The active vitamin D metabolite, 1,25-dihydroxyvitamin D, acting through the vitamin D receptor, regulates the expression of genes in a variety of vitamin D-responsive tissues, including the epidermis. To investigate the role of the vitamin D receptor in mediating epidermal differentiation, we examined the histomorphology and expression of differentiation markers in the epidermis of vitamin D receptor knockout mice generated by gene targeting. The homozygous knockout mouse displayed a phenotype that closely resembles vitamin D-dependent rickets type II in humans, including the development of rickets and alopecia. Hair loss developed by 3 mo after birth and gradually led to nearly total hair loss by 8 mo. Histologic analysis of the skin of homozygous knockout mice revealed dilation of the hair follicles with the formation of dermal cysts starting at the age of 3 wk. These cysts increased in size and number with age. Epidermal differentiation markers, including involucrin, profilaggrin, and loricrin, detected by immunostaining and in situ hybridization, showed decreased expression levels in homozygous knockout mice from birth until 3 wk, preceding the morphologic changes observed in the hair follicles. Keratin 10 levels, however, were not reduced. At the ultrastructural level, homozygous knockout mice showed increased numbers of small dense granules in the granular layer with few or no surrounding keratin bundles and a loss of keratohyalin granules.
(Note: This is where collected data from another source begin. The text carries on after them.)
(** ** Constants *)

Definition P2P_VERSION : Z := 1.
Definition P2P_MAGIC_MAINNET : Z := 0x4D55544D.
Definition P2P_MAGIC_TESTNET : Z := 0x4D555454.
Definition P2P_MAGIC_DEVNET : Z := 0x4D555444.
Definition MAX_P2P_PAYLOAD : Z := Z.shiftl 1 20.
Definition MSG_CHALLENGE : Z := 0x0001.
Definition MSG_HELLO : Z := 0x0002.
Definition MSG_HELLO_ACK : Z := 0x0003.
Definition MSG_PING : Z := 0x0004.
Definition MSG_PONG : Z := 0x0005.
Definition MSG_GET_ADDR : Z := 0x0006.
Definition MSG_ADDR : Z := 0x0007.
Definition MSG_GET_HEADERS : Z := 0x0010.
Definition MSG_HEADERS : Z := 0x0011.
Definition MSG_BLOCK_ANNOUNCE : Z := 0x0012.
Definition MSG_GET_BLOCK : Z := 0x0013.
Definition MSG_BLOCK : Z := 0x0014.
Definition MSG_WINNING_BLOCK : Z := 0x0015.
Definition MSG_TX_ANNOUNCE : Z := 0x0020.
Definition MSG_GET_TX : Z := 0x0021.
Definition MSG_TX : Z := 0x0022.
Definition MSG_DEVNET_TX_RESULT : Z := 0x7F06.
Definition MSG_DEVNET_BLOCK_RESULT : Z := 0x7F10.

Inductive P2pError :=
| Io | BadMagic | BadVersion | BadFlags | PayloadTooLarge | BadChecksum | UnexpectedMessage
| NetworkMismatch | NonceMismatch | BadPublicKey | BadSignature | BadHandshakeLength | BadNodeKey.

(** ** Sessions *)

(** [read_exact] and [write_all] on a stream, and the result of the function. *)
Inductive session (E A : Type) : Type :=
| Done (r : result E A)
| Write (bs : bytes) (k : session E A)
| Read (n : nat) (k : bytes -> session E A).
Arguments Done {E A} r.
Arguments Write {E A} bs k.
Arguments Read {E A} n k.

Fixpoint session_bind {E A B} (s : session E A) (f : A -> session E B) : session E B :=
  match s with
  | Done (Ok a) => f a
  | Done (Err e) => Done (Err e)
  | Write bs k => Write bs (session_bind k f)
  | Read n k => Read n (fun bs => session_bind (k bs) f)
  end.

Notation "'let!' p := c 'in' k" := (session_bind c (fun p => k))
  (at level 10, p pattern, c at level 100, k at level 200,
   format "'[v' 'let!'  p  :=  c  'in' '/' k ']'") : rust_scope.

(** The errors of a session as those of its caller. *)
Fixpoint session_map_err {E F A} (f : E -> F) (s : session E A) : session F A :=
  match s with
  | Done r => Done (map_err f r)
  | Write bs k => Write bs (session_map_err f k)
  | Read n k => Read n (fun bs => session_map_err f (k bs))
  end.
Definition multisig_witness (signatures : list IndexedSignatureV1) : WitnessV1 :=
  let payload := write_u8 [] (Z.of_nat (length signatures)) in
  let payload := fold_left (fun payload s => write_u8 payload (is_key_index s) ++ is_signature s)
                   signatures payload in
  {| w_witness_type := WITNESS_MULTISIG; w_payload := payload |}.

(** The loop over the signatures; [prev] is the last key index. *)
Fixpoint verify_multisig_loop (keys : list bytes32) (digest : bytes32) (prev : option Z)
    (signatures : list IndexedSignatureV1) : result TxError unit :=
  match signatures with
  | [] => Ok tt
  | item :: signatures =>
      if match prev with Some p => is_key_index item <=? p | None => false end
      then Err InvalidMultisigWitness else
      match keys !! Z.to_nat (is_key_index item) with
      | None => Err InvalidMultisigWitness
      | Some key =>
          if negb (vk_from_bytes key) then Err InvalidPublicKey else
          if negb (vk_verify key digest (is_signature item)) then Err InvalidSignature else
          verify_multisig_loop keys digest (Some (is_key_index item)) signatures
      end
  end.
Thus, both the interfollicular epidermis and the hair follicle appear to require the vitamin D receptor for normal differentiation. The temporal abnormalities between the two processes reflect the apparent lack of requirement for the vitamin D receptor during the anagen phase of the first (developmental) hair cycle, but with earlier effects on the terminal differentiation of the interfollicular epidermis.